# how do i return this?



## cuneiform (Mar 8, 2011)

ok, i was stoopid. i bought this dog from the box store because i had credit and it was cheap and it said it did HVLP and airless also. i haven't tried the airless setting yet, but using the HVLP half, the gun has broken twice, the airhose is leaking, and i sprayed about $200 of very nice special-order lacquer and lacquer-thinner all over my shop. some of it landed on the cabinets.

i'm wondering if anyone has used a spray gun for a half a job and returned it. what do i say to the manager? i'm not one of those guys who gets a tool and returns after the job. this thing has obviously not undergone rigorous testing in any way. it doesn't perform in the manner described on the box.

what do i do? it cost almost $400.


----------



## knotscott (Nov 8, 2007)

You may not have to tell the manager anything. Return it for the reasons you stated, tell them why if they ask. As long as you're not violating any return policies, it should be a non-issue.


----------



## mickit (Oct 5, 2009)

cuneiform said:


> ok, i was stoopid. i bought this dog from the box store because i had credit and it was cheap and it said it did HVLP and airless also. i haven't tried the airless setting yet, but using the HVLP half, the gun has broken twice, the airhose is leaking, and i sprayed about $200 of very nice special-order lacquer and lacquer-thinner all over my shop. some of it landed on the cabinets.
> 
> i'm wondering if anyone has used a spray gun for a half a job and returned it. what do i say to the manager? i'm not one of those guys who gets a tool and returns after the job. this thing has obviously not undergone rigorous testing in any way. it doesn't perform in the manner described on the box.
> 
> what do i do? it cost almost $400.


cuneiform,
There is no shame in returning a tool that is defective. I have a problem with folks that buy a tool, use it for a a short job and then return it 'claiming' it did not work. I worked for Delta/Porter Cable, and later Black&Decker, in the fool reconditioning department, and found many tools with no defects, just minor usage. This practice raises tool prices for all of us. If the unit is as described, you should have no problem returning it for a credit on a more useful(and hopefully better built) unit or a refund. Time is critical, most box stores limit the return time, and you may end up dealing with the manufacturer if you exceed this limit. If it's bad, take it back. 
And that's my 2 cents...


----------



## Mr Mac (May 31, 2010)

mickit said:


> cuneiform,
> I worked for Delta/Porter Cable, and later Black&Decker, in the *fool* reconditioning department, and found many tools with no defects, just minor usage.
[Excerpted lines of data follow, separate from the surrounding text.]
(** the expansion of one stored token keeps the invariant *)
Lemma expandToken_inv seg1 seg p seg' :
  storeOK seg1 -> expansionInv seg1 seg -> p ∈ tokens (dict seg1) ->
  expandToken (Some seg) p = Some seg' ->
  expansionInv seg1 seg'.
Proof.
  intros Hok1 Hinv Hp Hrun. pose proof Hinv as (Hext1 & Hok & _).
  pose proof (heapExt_length _ _ Hext1) as Hl1.
  pose proof (Hok1 p Hp) as Hp1.
  assert (Hph : (p < length (heap seg))%nat) by lia.
  pose proof (expandToken_frame seg p seg' Hph Hrun) as Hframe.
  revert Hrun. unfold expandToken. simpl.
  destruct (segmentWords _ _ _ _) as [segs|]; simpl; [|done].
  set (h1 := alter (appendSegments segs) p (heap seg)).
  assert (Hext01 : heapExt (heap seg) h1)
    by (apply heapExt_alter, appendSegments_same).
  assert (Hlen1 : length h1 = length (heap seg)) by apply length_alter.
  destruct (foldl (cartesianStep h1)
              ([seedToken (default zeroToken (h1 !! p))], false)
              (segments (default zeroToken (h1 !! p))))
    as [product hasSynonyms] eqn:Hprod.
  destruct hasSynonyms.
  - intros Hfold. pose proof Hfold as Hsyn.
    apply linkProduct_fold in Hfold as (Hext & Hlen & Hdict).
    simpl in Hext, Hlen, Hdict.
    set (ptrs := map Stored (seq (length h1) (length product))) in *.
    set (h2 := alter (setSynonyms ptrs) p (h1 ++ product)) in *.
    assert (Hext12 : heapExt h1 h2).
    { eapply heapExt_trans; [apply heapExt_app|].
      apply heapExt_alter, setSynonyms_same. }
    assert (Hlen2 : length h2 = (length h1 + length product)%nat)
      by (unfold h2; by rewrite length_alter, length_app).
    apply (expansionInv_step seg1 seg); try done.
    { eapply heapExt_trans; [exact Hext01|]. by eapply heapExt_trans. }
    { intros j Hj. apply Hframe; lia. }
    intros q Hq. destruct (Hdict q Hq) as [?|Hrange]; [by left|]. right.
    split; [lia|]. exists p, (others ptrs (q - length h1)).
    split; [done|]. split; [lia|].
    (* the product token at [q] *)
    destruct (lookup_lt_is_Some_2 product (q - length h1) ltac:(lia)) as [a Ha].
    assert (Hq2 : h2 !! q = Some a).
    { unfold h2. rewrite list_lookup_alter_ne by lia.
      rewrite lookup_app_r by lia. done. }
    split.
    + (* its synonyms: none when allocated, then the source and the rest *)
      apply (linkProduct_fold_synonyms p (length h1) ptrs) with (i := (q - length h1)%nat)
        in Hsyn; [|apply NoDup_seq|].
      2:{ intros i Hi. apply elem_of_seq in Hi. simpl. lia. }
      replace (length h1 + (q - length h1))%nat with q in Hsyn by lia.
      rewrite Hsyn. simpl. rewrite Hq2. simpl.
      assert (synonyms a = []) as ->.
      { assert (Hall : Forall (fun a => synonyms a = []) product).
        { eapply cartesian_fresh; [exact Hprod|]. by apply Forall_singleton. }
        apply (proj1 (Forall_forall _ _) Hall). by eapply list_elem_of_lookup_2. }
      rewrite decide_True; [done|]. apply elem_of_seq. lia.
    + (* its weights are those of the seed *)
      assert (Hwa : sameWeights (seedToken (default zeroToken (h1 !! p))) a).
      { assert (Hall : Forall (sameWeights (seedToken (default zeroToken (h1 !! p))))
                         product).
        { eapply cartesian_weights; [exact Hprod|]. by apply Forall_singleton. }
        apply (proj1 (Forall_forall _ _) Hall). by eapply list_elem_of_lookup_2. }
      eapply sameWeights_trans;
        [apply sameWeights_sym; apply (heapExt_deref h2); [done|lia]|].
      eapply sameWeights_trans; [|apply (heapExt_deref h2); [done|lia]].
      eapply sameWeights_trans; [|apply (heapExt_deref h1); [done|lia]].
      simpl. rewrite Hq2. simpl. by apply sameWeights_sym.
  - intros [= <-]. apply (expansionInv_step seg1 seg); try done.
    + intros j Hj. simpl. unfold h1. rewrite list_lookup_alter_ne; [done|lia].
    + intros q Hq. by left.
Qed.

(** the expansion loop inserts only tokens linked to a token that was
    stored when it started, with the weights of that token *)
Lemma expandAll_inv seg1 seg' :
  storeOK seg1 -> expandAll seg1 = Some seg' -> expansionInv seg1 seg'.
Proof.
  intros Hok1. unfold expandAll.
  apply (foldl_option_inv expandToken (expansionInv seg1)).
  - apply expandToken_None.
  - intros seg p seg2 Hp Hinv Hrun. by eapply expandToken_inv.
  - split; [apply heapExt_refl|]. split; [done|]. intros q Hq. by left.
Qed.
(** C9 as stated fails: on a page without questions, switching to Single
    gives a state whose mode is not List and whose index, 0, is not below
    the registry length, 0. *)
Lemma currentQuestionIndex_empty_registry :
  let s := run [ModeClick ModeSingle] (DOMContentLoaded emptyDocument) in
  currentMode s = ModeSingle
  ∧ length (allQuestions s) = 0
  ∧ ¬ (0 ≤ currentQuestionIndex s ∧ currentQuestionIndex s < length (allQuestions s)).
Proof.
  split; [by vm_compute|]. split; [by vm_compute|].
  intros [_ H]. vm_compute in H. lia.
Qed.

(** ** C10: a mode switch whose render does nothing *)

Lemma markModeButton_loop m l d b :
  hasClass (forEachNode (markModeButton m) l d) b "active"
  = if bool_decide (b ∈ l)
    then bool_decide (dataMode d !! b = Some (modeName m))
    else hasClass d b "active".
Proof.
  revert d. induction l as [|y l IH]; intros d; cbn [forEachNode].
  - rewrite bool_decide_eq_false_2; [done|]. by intros ?%elem_of_nil.
  - rewrite IH.
    assert (Hm : dataMode (markModeButton m y d) = dataMode d)
      by (unfold markModeButton;
          by destruct (bool_decide (dataMode d !! y = Some (modeName m)))).
    rewrite Hm.
    destruct (decide (b ∈ l)) as [Hl|Hl].
    + rewrite (bool_decide_eq_true_2 (b ∈ l)) by done.
      rewrite (bool_decide_eq_true_2 (b ∈ y :: l)); [done|].
      apply elem_of_cons. by right.
    + rewrite (bool_decide_eq_false_2 (b ∈ l)) by done.
      destruct (decide (b = y)) as [->|Hy].
      * rewrite (bool_decide_eq_true_2 (y ∈ y :: l))
          by apply list_elem_of_here.
        unfold markModeButton.
        destruct (bool_decide (dataMode d !! y = Some (modeName m))).
        -- rewrite hasClass_classListAdd.
           rewrite !bool_decide_eq_true_2 by done. by rewrite orb_true_r.
        -- rewrite hasClass_classListRemove.
           rewrite !bool_decide_eq_true_2 by done. by rewrite andb_false_r.
      * rewrite (bool_decide_eq_false_2 (b ∈ y :: l)).
        2:{ intros [?|?]%elem_of_cons; done. }
        unfold markModeButton.
        destruct (bool_decide (dataMode d !! y = Some (modeName m))).
        -- rewrite hasClass_classListAdd.
           rewrite (bool_decide_eq_false_2 (b = y)) by done.
           by rewrite orb_false_r.
        -- rewrite hasClass_classListRemove.
           rewrite (bool_decide_eq_false_2 (b = y)) by done.
           by rewrite andb_true_r.
Qed.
I'm sure that was an innocent typo seeing that the f and t are so close together, but if it was a true Freudian slip...I love it! :thumbsup:


----------



## Mr Mac (May 31, 2010)

I agree with knott and Mickey, the tool is not what it is supposed to be so back it goes.


----------



## Kenbo (Sep 16, 2008)

I agree. If the tool does not perform to the standard that it advertises, then you should not be keeping it. Return it and get your money.


----------



## rrbrown (Feb 15, 2009)

cuneiform said:


> ok, i was stoopid. i bought this dog from the box store because i had credit and it was cheap and it said it did HVLP and airless also. i haven't tried the airless setting yet, but using the HVLP half, the gun has broken twice, the airhose is leaking, and i sprayed about $200 of very nice special-order lacquer and lacquer-thinner all over my shop. some of it landed on the cabinets.
> 
> i'm wondering if anyone has used a spray gun for a half a job and returned it. what do i say to the manager? i'm not one of those guys who gets a tool and returns after the job.* this thing has obviously not undergone rigorous testing in any way. it doesn't perform in the manner described on the box.
> *
> what do i do? it cost almost $400.


Really don't matter much as long as it is within 90 days of purchase but you pretty much already said it in your question.

This thing is broke and doesn't do what it says on the box. Can I please have a refund. Here's my receipt.


----------



## dbhost (Jan 28, 2008)

Seems like a non issue. They sold you a dud, take that sucker back.


----------